146. SCE's plan to replace 1,857 mainline manual oil-filled switches at 300 switches per year, starting in 2006 is reasonable.

147. SCE has identified 131 mainline spring operated oil-filled switches with known problems and its plan to replace 15 per year from 2005 to 2008 is reasonable.

148. For spring operated oil filled switches, SCE has not provided a compelling reason to increase the number of replacements from 10 in 2005 to 85 in 2006.

149. It is reasonable to replace BURD switches over a six year period, at 162 switches per year, beginning in 2006.

150. For submersible fuse cabinets, it is reasonable to replace 125 cabinets per year over this GRC cycle.

151. Without more engineering data to justify SCE's plans, it is reasonable to limit the amount of underground primary cable replacement to 100 miles per year for this GRC cycle.

152. For ARs, it is reasonable to use an average of the recorded number of 2000, 2002, 2003 and 2004 replacements to forecast the number of test year replacements.

153. The use of the 2004 recorded number of capacitor bank replacements to forecast the test year level is reasonable.

154. Based on known problems, SCE has justified replacements planned for 52 vaults/manholes and 74 BURD structures from 2004 through 2008. SCE's belief that there may be other candidates beyond these amounts is insufficient to justify 22 additional test year replacements, which would more than double the test year expenditures.

155. Using an historic average is a reasonable method for forecasting the number of test year circuits to be remeditated.

156. The cost for a circuit remediation varies significantly from year to year and SCE's rough estimate of $1,000,000 per remediation appears reasonable.
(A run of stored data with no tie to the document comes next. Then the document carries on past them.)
Lemma like_free a n : like a n -> is_free n = is_free a.
Proof. intros (_&_&E'). unfold is_free. rewrite E'. unfold child_flags. destruct (copied a); [done|]. by rewrite flag_lor_other. Qed.
Lemma like_write a n : like a n -> flag (ar_flags n) REG_WRITE = flag (ar_flags a) REG_WRITE.
Proof. intros (_&_&E'). rewrite E'. unfold child_flags. destruct (copied a); [done|]. by rewrite flag_lor_other. Qed.

Lemma like_layout M N : Forall2 like M N -> layout_ok M -> layout_ok N.
Proof.
  intros HM [Ht Hc Hf]. split.
  - generalize dependent PAGE_SIZE. clear Hc Hf. induction HM as [|a n M N (E1&E2&_) _ IH]; intros lo; [done|]. cbn. rewrite E1, E2. intros (?&?&?&?). split_and!; try done. by apply IH.
  - clear Ht Hf. induction HM as [|a n M N Ha HM IH]; [done|]. destruct Hc as [H1 H2]. split; [|by apply IH]. destruct HM as [|b m M N Hb _]; [done|]. by rewrite (like_free _ _ Ha), (like_free _ _ Hb).
  - clear Ht Hc. induction HM as [|a n M N Ha HM IH]; [constructor|]. apply Forall_cons in Hf as [Hfa Hf]. constructor; [|by apply IH]. unfold flags_ok in *. rewrite (like_free _ _ Ha). intros Hfr.
    destruct Ha as (_&_&->). unfold child_flags, copied. rewrite Hfr. by apply Hfa.
Qed.

Lemma share_like (M : list area) : Forall2 like M (share <$> M).
Proof. induction M as [|a M IH]; [constructor|]. by constructor. Qed.
Lemma share_ptrs (M : list area) : ptrs (share <$> M) = ptrs M.
Proof. by rewrite <- list_fmap_compose. Qed.
Lemma share_lst p (M : list area) : lst p (share <$> M) = lst p M.
Proof. revert p. induction M as [|a M IH]; intros p; [done|]. apply IH. Qed.
Lemma share_nxt (M : list area) f : nxt (share <$> M) f = nxt M f.
Proof. by destruct M. Qed.

(** *** Linking shared areas *)
Section Link.
Context {K P : Type} `{HeapSource K} `{PageSource P}.
Implicit Types s : vmem K P.

Lemma link_one_ok s src dest r d : regs s !! src = Some r -> regs s !! dest = Some d -> src <> dest -> r_sh_next r = src ->
  exists rs, link_one dest src s = Some (s <| regs := rs |>) /\
    rs !! src = Some (r <| r_flags := Z.lor (r_flags r) REG_SHARED |> <| r_sh_prev := dest |> <| r_sh_next := dest |>) /\
    rs !! dest = Some (d <| r_sh_prev := src |> <| r_sh_next := src |>) /\ forall x, x <> src -> x <> dest -> rs !! x = regs s !! x.
Proof.
  intros Er Ed Hne Hsn. assert (dest <> src) as Hne' by congruence. unfold link_one, wr. rewrite Er. cbn [mbind option_bind regs set]. rewrite lookup_insert_ne, Ed by done. cbn [mbind option_bind regs set].
  rewrite (lookup_insert_ne _ dest src), lookup_insert_eq by done. cbn [mbind option_bind regs set r_sh_next]. rewrite lookup_insert_eq. cbn [mbind option_bind regs set].
  rewrite !(lookup_insert_ne _ dest src), lookup_insert_eq by done. cbn [mbind option_bind regs set r_sh_next]. rewrite Hsn, !(lookup_insert_ne _ dest src), lookup_insert_eq by done. cbn [mbind option_bind regs set].
  rewrite lookup_insert_eq. cbn [mbind option_bind regs set]. eexists. split; [done|]. split_and!.
  - rewrite lookup_insert_eq. done.
  - rewrite !lookup_insert_ne, lookup_insert_eq by done. done.
  - intros x Hx1 Hx2. by rewrite !lookup_insert_ne by done.
Qed.

(** The flags of a child's area, and an area with no link to others. *)
Definition twin (rs : gmap Z region) (a n : area) : Prop :=
  ar_flags n = child_flags a /\ (copied a = true -> flag (ar_flags a) REG_SHARED = false) /\ (copied a = false -> r_sh_next <$> rs !! ar_ptr a = Some (ar_ptr a)).

(** An area that is shared and its copy are each other's only neighbour on the
    list of shared regions. *)
Definition paired (rs : gmap Z region) (a n : area) : Prop := copied a = false -> exists r d,
  rs !! ar_ptr a = Some r /\ r_sh_prev r = ar_ptr n /\ r_sh_next r = ar_ptr n /\ rs !! ar_ptr n = Some d /\ r_sh_prev d = ar_ptr a /\ r_sh_next d = ar_ptr a.

Lemma link_loop A : forall B n s pa pb org new, Forall2 (twin (regs s)) A B -> chain (regs s) pa A org -> chain (regs s) pb B new -> NoDup (ptrs A ++ ptrs B) -> org ∉ tail (ptrs A) -> A <> [] -> (length A <= n)%nat ->
  exists rs, link_shared n org (nxt B new) (nxt A org) s = Some (s <| regs := rs |>) /\ chain rs pa (share <$> A) org /\ chain rs pb B new /\ Forall2 (paired rs) A B /\ forall x, x ∉ ptrs A -> x ∉ ptrs B -> rs !! x = regs s !! x.
Proof.
  induction A as [|a A IH]; intros B n s pa pb org new HT HA HB ND Ho Hne Hn; [done|]. destruct n as [|n]; [cbn in Hn; lia|]. destruct B as [|b B]; [by inversion HT|]. apply Forall2_cons in HT as [(Hfl&Hun&Hlo) HT].
  destruct HA as [(sp&sn&Ea) HA], HB as [(sp'&sn'&Eb) HB]. cbn [link_shared nxt]. rewrite Eb. cbn [mbind option_bind r_flags]. cbn [fmap list_fmap app] in ND.
  assert (ar_ptr a <> ar_ptr b /\ ar_ptr a ∉ ptrs A /\ ar_ptr a ∉ ptrs B /\ ar_ptr b ∉ ptrs A /\ ar_ptr b ∉ ptrs B /\ NoDup (ptrs A ++ ptrs B)) as (Hab&HaA&HaB&HbA&HbB&ND').
  { apply NoDup_cons in ND as [Hna ND]. rewrite elem_of_app, elem_of_cons in Hna. rewrite <- Permutation_middle in ND. apply NoDup_cons in ND as [Hnb ND]. rewrite elem_of_app in Hnb. split_and!; try done; tauto. }
  assert (exists rs1, (if flag (ar_flags b) REG_SHARED then link_one (ar_ptr b) (ar_ptr a) s else Some s) = Some (s <| regs := rs1 |>) /\
    node_at rs1 pa (share a) (nxt A org) /\ node_at rs1 pb b (nxt B new) /\ paired rs1 a b /\ forall x, x <> ar_ptr a -> x <> ar_ptr b -> rs1 !! x = regs s !! x) as (rs1&E1&(xa&ya&Na)&(xb&yb&Nb)&Hpr&Hx1).
  { rewrite Hfl. unfold share, child_flags. destruct (copied a) eqn:Ec.
    - rewrite Hun by done. exists (regs s). split; [by destruct s|]. split; [exists sp, sn; exact Ea|]. split; [by exists sp', sn'|]. split; [unfold paired; congruence|done].
    - rewrite flag_lor_own by done. destruct (link_one_ok s (ar_ptr a) (ar_ptr b) _ _ Ea Eb Hab) as (rs1&E1&N1&N2&Hx); [specialize (Hlo eq_refl); rewrite Ea in Hlo; by injection Hlo|].
      exists rs1. split; [done|]. split; [do 2 eexists; exact N1|]. split; [do 2 eexists; exact N2|]. split; [|done]. intros _. do 2 eexists. by split_and!. }
  rewrite E1. cbn [mbind option_bind regs set]. change (ar_ptr (share a)) with (ar_ptr a) in Na. change (regs (s <| regs := rs1 |>)) with rs1. rewrite Nb, Na. cbn [mbind option_bind r_next].
  assert (forall x, x ∈ ptrs A \/ x ∈ ptrs B -> rs1 !! x = regs s !! x) as Hx2 by (intros x Hx; apply Hx1; intros ->; tauto).
  destruct A as [|a2 A]; cbn [nxt].
  - apply Forall2_nil_inv_l in HT as ->. rewrite Z.eqb_refl. exists rs1. split; [done|]. split; [split; [by exists xa, ya|done]|]. split; [split; [by exists xb, yb|done]|]. split; [by constructor|]. intros x [Hxa _]%not_elem_of_cons [Hxb _]%not_elem_of_cons. by apply Hx1.
  - cbn [tail fmap list_fmap] in Ho. apply not_elem_of_cons in Ho as [Ho1 Ho]. rewrite (proj2 (Z.eqb_neq _ _)) by congruence.
    destruct (IH B n (s <| regs := rs1 |>) (ar_ptr a) (ar_ptr b) org new) as (rs&Er&CA&CB&HPs&Hx).
    + apply Forall2_same_length_lookup in HT as [Hlen HT]. apply Forall2_same_length_lookup. split; [done|]. intros i c d Hc Hd. destruct (HT i c d Hc Hd) as (?&?&Hs). split; [done|]. split; [done|]. intros Hcp.
      change (regs (s <| regs := rs1 |>)) with rs1. rewrite Hx2 by (left; apply list_elem_of_fmap_2; by eapply list_elem_of_lookup_2). by apply Hs.
    + eapply chain_frame; [|exact HA]. intros x Hx. apply Hx2. by left.
    + eapply chain_frame; [|exact HB]. intros x Hx. apply Hx2. by right.
    + done.
    + done.
    + done.
    + cbn in Hn |- *. lia.
    + exists rs. split; [exact Er|]. split; [|split; [|split]].
      * split; [|exact CA]. exists xa, ya. cbn [ar_ptr share set]. rewrite Hx by done. exact Na.
      * split; [|exact CB]. exists xb, yb. rewrite Hx by done. exact Nb.
      * constructor; [|exact HPs]. unfold paired. by rewrite !Hx.
      * intros x Hxa Hxb. apply not_elem_of_cons in Hxa as [? ?], Hxb as [? ?]. rewrite Hx by done. by apply Hx1.
Qed.
End Link.

Section Fork.
Context {P : Type} `{PageSource P} (OFFSET : Z) (static : Z -> Prop) `{!PageSourceLaws P OFFSET static}.
Context {K : Type} `{HeapSource K} `{!HeapSourceLaws K}.
Context (HO : 0 < OFFSET < 2 ^ 32) (HOd : OFFSET mod 2 ^ 22 = 0) (HU : UMEM_MAX <= OFFSET).
Context (s0 : vmem K P) (org pgd : Z) (L : list area) (T E U : gset Z) (new npgd : Z).
Context (VS : VmSpace.vm_space OFFSET static s0 org pgd L T E U) (HF : Forall forkable L).
Implicit Types (s : vmem K P) (m : mmu P).

Abbreviation vm_space := (VmSpace.vm_space OFFSET static).
Abbreviation held_pages := (VmSpace.held_pages OFFSET).
Abbreviation area_pages := (VmSpace.area_pages OFFSET).
Abbreviation backed := (VmSpace.backed OFFSET static).
Abbreviation user_page := (MmuSpec.user_page OFFSET).
(** The memory of the parent and the others. *)
Abbreviation EL := (E ∪ list_to_set (ptrs L)).
Abbreviation UL := (U ∪ list_to_set (held_pages pgd T L)).

(** An area of the child and the parent's. *)
Record child_area (s : vmem K P) (a n : area) : Prop := {
  ca_addr : ar_addr n = ar_addr a;
  ca_size : ar_size n = ar_size a;
  ca_flags : ar_flags n = child_flags a;
  ca_phys : copied a = false -> ar_phys n = ar_phys a;
  ca_bytes : is_free a = false -> 0 < ar_phys n /\ ar_phys n + ar_size n + OFFSET <= 2 ^ 32 /\ forall i, 0 <= i < ar_size a -> ram s (ar_phys n + OFFSET + i) = ram s0 (ar_phys a + OFFSET + i);
}.

Lemma child_ram s s' a n : ram s' = ram s -> child_area s a n -> child_area s' a n.
Proof. intros Er [? ? ? ? Hb]. split; try done. intros Hf. rewrite Er. by apply Hb. Qed.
157. For wood pole repairs, SCE has justified the number of poles that must be fiberglass wrapped and steel stubbed over the GRC cycle to comply with GO 95. For ratemaking, it is reasonable to normalize the number of repairs over the three years.
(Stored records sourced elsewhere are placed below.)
(* ===== verification/VmRun.v ===== *)
(** * VmRun: sequences of requests, and the theorems about vm.c

    Any sequence of vm_allocate(), vm_free() and vm_attribute() requests on an
    address space keeps its invariant and leaves the other address spaces alone;
    then the theorems about the single calls. *)
From stdpp Require Import base numbers gmap list.
From S2P Require Import Prelude Core Queue Page PageSpec PageSource HeapSource Mmu MmuSpec Vm VmRing VmLayout VmRegions VmSpace VmSpec VmLife VmMap VmFork VmLoad.

Open Scope Z_scope.

(** System calls on an address space; the flags say whether the task is valid, is
    the caller's and the caller has the capability. *)
Inductive vop :=
| VAlloc (valid self capable : bool) (uaddr : option Z) (again : Z) (writable : bool) (size : Z) (anywhere : bool)
| VFree (valid self capable : bool) (addr : Z)
| VAttr (valid self capable : bool) (addr attr : Z).

Section Run.
Context {P : Type} `{PageSource P} (OFFSET : Z) (static : Z -> Prop) `{!PageSourceLaws P OFFSET static}.
Context {K : Type} `{HeapSource K} `{!HeapSourceLaws K}.
Context (HO : 0 < OFFSET < 2 ^ 32) (HOd : OFFSET mod 2 ^ 22 = 0) (HU : UMEM_MAX <= OFFSET).
Implicit Types s : vmem K P.

Abbreviation vm_space := (VmSpace.vm_space OFFSET static).
Abbreviation clean := (VmSpace.clean OFFSET).
Abbreviation held_pages := (VmSpace.held_pages OFFSET).
Abbreviation pte := (MmuSpec.pte OFFSET).
Abbreviation user_page := (MmuSpec.user_page OFFSET).
#[local] Opaque l0 image module_pool.
Lemma l1_space : vm_space l1 A pgdL (blank A) ∅ ∅ image.
Proof. exact (proj1 (created l0 ∅ image A pgdL _ l0_heap l0_pages l0_boot l1_runs A_nonzero l1_pgd)). Qed.
#[local] Transparent image.
Lemma md_ok : module_ok OFFSET md image.
Proof. split; [done|done|done|]. split; [done|]. split; [done|]. unfold image_pages. intros x Hx. exact Hx. Qed.
#[local] Opaque l1 image md.

Lemma vm_load_spec_witness : exists s' L T, vm_load OFFSET false 1 A md l1 = Some (0, Some USTACK_BASE, s') /\ vm_space s' A pgdL L T ∅ (image ∖ image_pages OFFSET md) /\ loaded OFFSET l1 s' pgdL md L.
Proof.
  destruct (vm_load_spec OFFSET static MmuDemo.offset_range MmuDemo.offset_dir umem_offset l1 1 A pgdL (blank A) ∅ ∅ image md l1_space not_kernel md_ok) as (r&stack&s'&Er&Ho).
  pose proof (fst_some _ _ _ _ load_runs Er) as Ev. injection Ev as <- <-. destruct Ho as [[E _]|(_&_&L&T&VS&HL)]; [discriminate E|].
  exists s', L, T. split; [exact Er|]. split; [exact VS|exact HL].
Defined.
End VmDemo.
158. It is reasonable to reflect SCE's modified forecasted bark beetle pole replacement costs of $3,500,000 in 2005 and $0 in 2006 in place of its original forecasted costs of $7,964,000 in 2005 and $3,318,000 in 2006.

159. For subtransmission wood pole replacements and repairs, the average cost per pole dropped to $14,197 per pole in 2004 due to work in rural areas. It is reasonable to reflect some work in rural areas in developing the test year cost per pole of $16,300.

160. For circuit automation, an average of 1999, 2000 and 2002 - 2004 historical expenditures, escalated to test year dollars, is a reasonable method for forecasting test year expenditures.

161. SCE has not justified its proposed increase in the distribution circuit breaker replacement program for 2006. It is reasonable to instead base the test year estimate on SCE's 2005 estimate, which is close to the recorded 2003 amount.

162. For A-Bank transformer replacements, the authorized 10 replacements per year would result in a replacement cycle close to the nominal design life.

163. For B-Bank transformer replacements, SCE has justified replacement of 13 transformers in the test year.

164. For distribution protection and control replacement, SCE has not provided sufficient information to justify replacing equipment at 25 substations for the test year. Base on recorded information, it is reasonable to provide funding for 21 substations at an average cost of $485,000 per substation.

165. SCE's cost estimates for the A/AA control room upgrades based on industry accepted standard engineering methods are, at this time, appropriate. Since the spending pattern over the rate case cycle varies significantly, it is reasonable to normalize the expenditures by using an average of the forecasts.

166. For the substation equipment reactive replacement program, DRA's four-year average is more appropriate, since SCE has not justified adding offset costs back into the blanket in determining its four-year average.

167. SCE has justified its request for cable trench cover replacement.

168. SCE has not provided sufficient information to support its proposed number of disconnect switch replacements.

169. SCE has sufficiently explained the basis for it proposed averaging of 1999 - 2002 data to forecast Rule 20B circuit breaker replacement costs.

170. For forecasting substation tools and grid dispatch, an average of the expenditures incurred during the post energy crisis years of 2002 and 2003 is reasonable.

171. For substation spare parts, since we have adopted SCE's capital request regarding B-Bank transformer replacements, it is reasonable to include SCE's estimate of the associated spare parts.

172. For the non-operational facility blanket, SCE has not explained why the proposed projects cannot be covered by the corporate real estate budget. SCE also did not explain why no money in this non-operational facility blanket has ever been spent.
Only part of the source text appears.